What is required:
Pick each line that has "UserData" out of the records.
Recorded data Start Marker
(* ===== verification/Client.v ===== *)
(** * A client session: ftp/clientimpl.cpp, cmd/rfc/factory.cpp, cmd/rfc/pass.cpp,
      cmd/rfc/commands.cpp

    The state of one control connection, the dispatch of command lines, and the
    commands that act on the session itself.  The commands that act on files,
    on the site or on the data connection are run through the parameter
    [run_other]: none of them assigns the session state other than to finish
    it, and what else they may change of the session is listed in [Effect].

    The session's replies are recorded one by one; that each of them is one
    well-formed FTP reply is [say_one_reply] of Control.v. *)

From stdpp Require Import prelude gmap strings.
From S2P Require Import Prelude CxxString Numbers Strings Path Acl Passwd UserData Transaction User Counters.
Local Open Scope Z_scope.
Local Open Scope list_scope.

(** ** Reply codes: ftp/replycodes.hpp *)

Module Code.
Definition CommandOkay := 200.
Definition CommandUnrecognised := 500.
Definition SyntaxError := 501.
Definition NotImplemented := 502.
Definition BadCommandSequence := 503.
Definition ParameterNotImplemented := 504.
Definition SystemStatus := 211.
Definition HelpMessage := 214.
Definition SystemType := 215.
Definition ClosingControl := 221.
Definition ServiceUnavailable := 421.
Definition DataClosedOkay := 226.
Definition UserLoggedIn := 230.
Definition SecurityExchangeOkay := 234.
Definition NotLoggedIn := 530.
Definition NeedPassword := 331.
Definition PathCreated := 257.
Definition FileActionOkay := 250.
Definition PendingMoreInfo := 350.
Definition ActionNotOkay := 550.
Definition InvalidRESTParameter := 554.
End Code.

(** ** State *)

Inductive ClientState : Type :=
  | LoggedOut | WaitingPassword | LoggedIn | Finished | NotBeforeAuth | AnyState.

#[export] Instance ClientState_eq_dec : EqDecision ClientState.
Proof. solve_decision. Defined.

Inductive DataType : Type := ASCII | Binary.
Inductive SSCNMode : Type := SSCN_Server | SSCN_Client.

(** The settings of ftp::Data that commands change. *)
Record DataSettings := {
  protection : bool;
  restartOffset : Z;
  dataType : DataType;
  sscnMode : SSCNMode
}.

(** [failures] is a history variable: the passwords that did not verify.
    [loginGuard] is the flag of [LoginGuard], and [logins] the counter that all
    sessions share. *)
Record Client := MkClient {
  state : ClientState;
  user : option UserData;
  passwordAttempts : Z;
  failures : Z;
  renameFrom : option (str * str);
  confirmCommand : str;
  kickLogin : bool;
  loginGuard : bool;
  userUpdated : bool;
  logins : Totals;
  workDirectory : str;
  isTLS : bool;
  tlsControl : ACL;
  singleLineReplies : bool;
  dataSettings : DataSettings;
  ident : str;
  ip : str;
  hostname : str;
  replies : list (Z * str)
}.

Definition with_state (v : ClientState) (c : Client) : Client :=
  MkClient v (user c) (passwordAttempts c) (failures c) (renameFrom c) (confirmCommand c) (kickLogin c) (loginGuard c)
    (userUpdated c) (logins c) (workDirectory c) (isTLS c) (tlsControl c) (singleLineReplies c) (dataSettings c) (ident c) (ip c) (hostname c) (replies c).
Definition with_user (v : option UserData) (c : Client) : Client :=
  MkClient (state c) v (passwordAttempts c) (failures c) (renameFrom c) (confirmCommand c) (kickLogin c) (loginGuard c)
    (userUpdated c) (logins c) (workDirectory c) (isTLS c) (tlsControl c) (singleLineReplies c) (dataSettings c) (ident c) (ip c) (hostname c) (replies c).
Definition with_passwordAttempts (v : Z) (c : Client) : Client :=
  MkClient (state c) (user c) v (failures c) (renameFrom c) (confirmCommand c) (kickLogin c) (loginGuard c)
    (userUpdated c) (logins c) (workDirectory c) (isTLS c) (tlsControl c) (singleLineReplies c) (dataSettings c) (ident c) (ip c) (hostname c) (replies c).
Definition with_failures (v : Z) (c : Client) : Client :=
  MkClient (state c) (user c) (passwordAttempts c) v (renameFrom c) (confirmCommand c) (kickLogin c) (loginGuard c)
    (userUpdated c) (logins c) (workDirectory c) (isTLS c) (tlsControl c) (singleLineReplies c) (dataSettings c) (ident c) (ip c) (hostname c) (replies c).
Definition with_renameFrom (v : option (str * str)) (c : Client) : Client :=
  MkClient (state c) (user c) (passwordAttempts c) (failures c) v (confirmCommand c) (kickLogin c) (loginGuard c)
    (userUpdated c) (logins c) (workDirectory c) (isTLS c) (tlsControl c) (singleLineReplies c) (dataSettings c) (ident c) (ip c) (hostname c) (replies c).
Definition with_confirmCommand (v : str) (c : Client) : Client :=
  MkClient (state c) (user c) (passwordAttempts c) (failures c) (renameFrom c) v (kickLogin c) (loginGuard c)
    (userUpdated c) (logins c) (workDirectory c) (isTLS c) (tlsControl c) (singleLineReplies c) (dataSettings c) (ident c) (ip c) (hostname c) (replies c).
Definition with_kickLogin (v : bool) (c : Client) : Client :=
  MkClient (state c) (user c) (passwordAttempts c) (failures c) (renameFrom c) (confirmCommand c) v (loginGuard c)
    (userUpdated c) (logins c) (workDirectory c) (isTLS c) (tlsControl c) (singleLineReplies c) (dataSettings c) (ident c) (ip c) (hostname c) (replies c).
Definition with_loginGuard (v : bool) (c : Client) : Client :=
  MkClient (state c) (user c) (passwordAttempts c) (failures c) (renameFrom c) (confirmCommand c) (kickLogin c) v
    (userUpdated c) (logins c) (workDirectory c) (isTLS c) (tlsControl c) (singleLineReplies c) (dataSettings c) (ident c) (ip c) (hostname c) (replies c).
Definition with_userUpdated (v : bool) (c : Client) : Client :=
  MkClient (state c) (user c) (passwordAttempts c) (failures c) (renameFrom c) (confirmCommand c) (kickLogin c) (loginGuard c)
    v (logins c) (workDirectory c) (isTLS c) (tlsControl c) (singleLineReplies c) (dataSettings c) (ident c) (ip c) (hostname c) (replies c).
Definition with_logins (v : Totals) (c : Client) : Client :=
  MkClient (state c) (user c) (passwordAttempts c) (failures c) (renameFrom c) (confirmCommand c) (kickLogin c) (loginGuard c)
    (userUpdated c) v (workDirectory c) (isTLS c) (tlsControl c) (singleLineReplies c) (dataSettings c) (ident c) (ip c) (hostname c) (replies c).
Definition with_workDirectory (v : str) (c : Client) : Client :=
  MkClient (state c) (user c) (passwordAttempts c) (failures c) (renameFrom c) (confirmCommand c) (kickLogin c) (loginGuard c)
    (userUpdated c) (logins c) v (isTLS c) (tlsControl c) (singleLineReplies c) (dataSettings c) (ident c) (ip c) (hostname c) (replies c).
Definition with_isTLS (v : bool) (c : Client) : Client :=
  MkClient (state c) (user c) (passwordAttempts c) (failures c) (renameFrom c) (confirmCommand c) (kickLogin c) (loginGuard c)
    (userUpdated c) (logins c) (workDirectory c) v (tlsControl c) (singleLineReplies c) (dataSettings c) (ident c) (ip c) (hostname c) (replies c).
Definition with_tlsControl (v : ACL) (c : Client) : Client :=
  MkClient (state c) (user c) (passwordAttempts c) (failures c) (renameFrom c) (confirmCommand c) (kickLogin c) (loginGuard c)
    (userUpdated c) (logins c) (workDirectory c) (isTLS c) v (singleLineReplies c) (dataSettings c) (ident c) (ip c) (hostname c) (replies c).
Definition with_singleLineReplies (v : bool) (c : Client) : Client :=
  MkClient (state c) (user c) (passwordAttempts c) (failures c) (renameFrom c) (confirmCommand c) (kickLogin c) (loginGuard c)
    (userUpdated c) (logins c) (workDirectory c) (isTLS c) (tlsControl c) v (dataSettings c) (ident c) (ip c) (hostname c) (replies c).
Definition with_dataSettings (v : DataSettings) (c : Client) : Client :=
  MkClient (state c) (user c) (passwordAttempts c) (failures c) (renameFrom c) (confirmCommand c) (kickLogin c) (loginGuard c)
    (userUpdated c) (logins c) (workDirectory c) (isTLS c) (tlsControl c) (singleLineReplies c) v (ident c) (ip c) (hostname c) (replies c).
Definition with_ident (v : str) (c : Client) : Client :=
  MkClient (state c) (user c) (passwordAttempts c) (failures c) (renameFrom c) (confirmCommand c) (kickLogin c) (loginGuard c)
    (userUpdated c) (logins c) (workDirectory c) (isTLS c) (tlsControl c) (singleLineReplies c) (dataSettings c) v (ip c) (hostname c) (replies c).
Definition with_ip (v : str) (c : Client) : Client :=
  MkClient (state c) (user c) (passwordAttempts c) (failures c) (renameFrom c) (confirmCommand c) (kickLogin c) (loginGuard c)
    (userUpdated c) (logins c) (workDirectory c) (isTLS c) (tlsControl c) (singleLineReplies c) (dataSettings c) (ident c) v (hostname c) (replies c).
Definition with_hostname (v : str) (c : Client) : Client :=
  MkClient (state c) (user c) (passwordAttempts c) (failures c) (renameFrom c) (confirmCommand c) (kickLogin c) (loginGuard c)
    (userUpdated c) (logins c) (workDirectory c) (isTLS c) (tlsControl c) (singleLineReplies c) (dataSettings c) (ident c) (ip c) v (replies c).
Definition with_replies (v : list (Z * str)) (c : Client) : Client :=
  MkClient (state c) (user c) (passwordAttempts c) (failures c) (renameFrom c) (confirmCommand c) (kickLogin c) (loginGuard c)
    (userUpdated c) (logins c) (workDirectory c) (isTLS c) (tlsControl c) (singleLineReplies c) (dataSettings c) (ident c) (ip c) (hostname c) v.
Recorded data End Marker
Finished exercise:
From S2P Require Import Prelude CxxString Numbers Strings Path Acl Passwd UserData Transaction User Counters.
  user : option UserData;
Definition with_user (v : option UserData) (c : Client) : Client :=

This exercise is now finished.